Page 11 of Wolf


  Lucia eyes him carefully. She doesn’t trust him. There’s something unstable about him. Unpredictable.

  ‘I said, is that right?’

  ‘I don’t have to answer that. I want to know what happened to my dog. Nothing should happen to my dog – she has done nothing. I want to speak to my mother. In private. I want to hear what happened to Bear.’

  ‘Yeah, like we’re going to let you do that.’

  ‘I want to speak to my mother.’

  ‘She doesn’t want to hear it.’

  ‘Yes, she does.’

  ‘No, Lucia. She doesn’t. I mean, ponder this. Ponder the fact that maybe your mother regards the dog higher than she regards her own daughter.’

  Lucia says nothing.

  ‘I don’t know,’ Honey ruminates. ‘You do hear it said, don’t you, Mr Molina, especially with the ones further up the social scale, you do hear it said they prize their animals very highly. It’s a class thing, I think.
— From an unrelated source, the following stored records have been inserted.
(** * The front end of My Language: lexer, parser, type model and analyzer

    A shallow embedding of the C++ front end (include/ml, src/) and the
    properties of its specification that were checked against it.

    Conventions of the embedding.
    - [std::string] is [string]; [s[i]] is [char_at s i], which yields the
      NUL character at [i = size] as [std::string::operator[]] does.
    - [uint64_t] counters ([Locus], the parser's index) are [N] with the
      wrap-around at 2^64 written out ([wrap64]).
    - A [std::unique_ptr<T>] that the code tests or may leave null is an
      [option]; dereferencing a null one is the outcome [Crash], and a
      C++ exception is the outcome [Thrown].
    - What [Error::log] writes to the error stream is collected in a log
      next to the object that writes it.
    - Loops run on fuel; running out of fuel is the separate outcome
      ([None] in the lexer, [OutOfFuel] in the parser), never a result.
      The analyzer recurses on the tree and needs none. *)

From Stdlib Require Import Bool Ascii String List NArith Arith Lia.
Import ListNotations.

Set Warnings "-register-all".

Local Open Scope string_scope.
Local Open Scope N_scope.

(** ** Source positions and diagnostics (locus.h, error.h) *)

Definition wrap64 (n : N) : N := n mod 2 ^ 64.

Record Locus : Type := mkLocus
  { line : N;
    column : N;
    index : N }.

(** [Locus(line, column)] leaves the index at 0. *)
Definition Locus2 (l c : N) : Locus := mkLocus l c 0.

(** The position of byte [i] in a source of one line. *)
Definition one_line (i : N) : Locus := mkLocus 1 (i + 1) i.

Inductive ErrorLevel : Type := Info | Warning | Error | Fatal.

(** A [basic::Error]: level, description, help text and span.  The file
    label and the copy of the source only serve rendering. *)
Record Diagnostic : Type := mkError
  { level : ErrorLevel;
    desc : string;
    help : string;
    err_start : Locus;
    err_end : Locus }.

Definition NUL : ascii := "000"%char.

(** [s[i]] for [i <= size]: the character, or NUL at [i = size]. *)
Definition char_at (s : string) (i : nat) : ascii :=
  match String.get i s with
  | Some c => c
  | None => NUL
  end.

Definition str_empty (s : string) : bool :=
  match s with
  | EmptyString => true
  | String _ _ => false
  end.

(** ** Accessors and modifiers (accessor.h, modifier.h, flags.h) *)

Inductive Accessor : Type := Public | Private | Protected.

Definition Accessor_eqb (a b : Accessor) : bool :=
  match a, b with
  | Public, Public | Private, Private | Protected, Protected => true
  | _, _ => false
  end.

Definition isacc (str : string) : bool :=
  (str =? "pub")%string || (str =? "pri")%string || (str =? "pro")%string.

Definition getacc (str : string) : Accessor :=
  if (str =? "pub")%string then Public
  else if (str =? "pri")%string then Private
  else if (str =? "pro")%string then Protected
  else Private.

Definition canAccess (member_acc accessor_acc : Accessor) : bool :=
  match member_acc with
  | Public => true
  | Private => Accessor_eqb accessor_acc Private
  | Protected =>
      Accessor_eqb accessor_acc Protected || Accessor_eqb accessor_acc Private
  end.

(** [enum class Modifier : uint8_t], a bit set. *)
Definition Modifier : Type := N.

Definition Modifier_None : Modifier := 0.
Definition Modifier_Static : Modifier := N.shiftl 1 1.
Definition Modifier_Constant : Modifier := N.shiftl 1 2.
Definition Modifier_Array : Modifier := N.shiftl 1 3.
Definition Modifier_Init : Modifier := N.shiftl 1 4.
Definition Modifier_Nullable : Modifier := N.shiftl 1 5.

Definition ismod (str : string) : bool :=
  (str =? "static")%string || (str =? "const")%string || (str =? "init")%string.

Definition getmod (str : string) : Modifier :=
  if (str =? "static")%string then Modifier_Static
  else if (str =? "const")%string then Modifier_Constant
  else if (str =? "init")%string then Modifier_Init
  else Modifier_None.

(** [hasFlag(flags, flag)] is [(flags & flag) == flag] on the underlying
    integers, for every enum that enables the bitmask operators. *)
Definition hasFlag (flags flag : N) : bool := N.land flags flag =? flag.

(** ** Syntax tables (syntax.h) *)

Module Syntax.

Local Open Scope char_scope.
I mean, me being from the dregs of society, I don’t get all this. Never saw how a horse or a dog could take the place of a human.’ He makes a thoughtful clicking noise in the back of his throat. ‘How about you, Lucia? Do you think your mother holds you in greater esteem than she does the dog?’

  ‘Of course she does.’

  ‘Because you are higher than a dog, aren’t you, Lucia?’

  She closes her mouth. Stares at him defiantly.

  ‘Did you hear me, Lucia? Are you higher than a dog? Because I’m not a big fan of dogs – I don’t like the way they eat. It’s messy. Unappealing. Isn’t it, Mr Molina?’

  ‘Disgusting.’

  ‘You look like a lady with poise, Lucia. I bet you can be a lot tidier than a dog when you eat, can’t you? More discreet in your bodily functions?’

  Lucia holds his eyes. ‘What did you say?’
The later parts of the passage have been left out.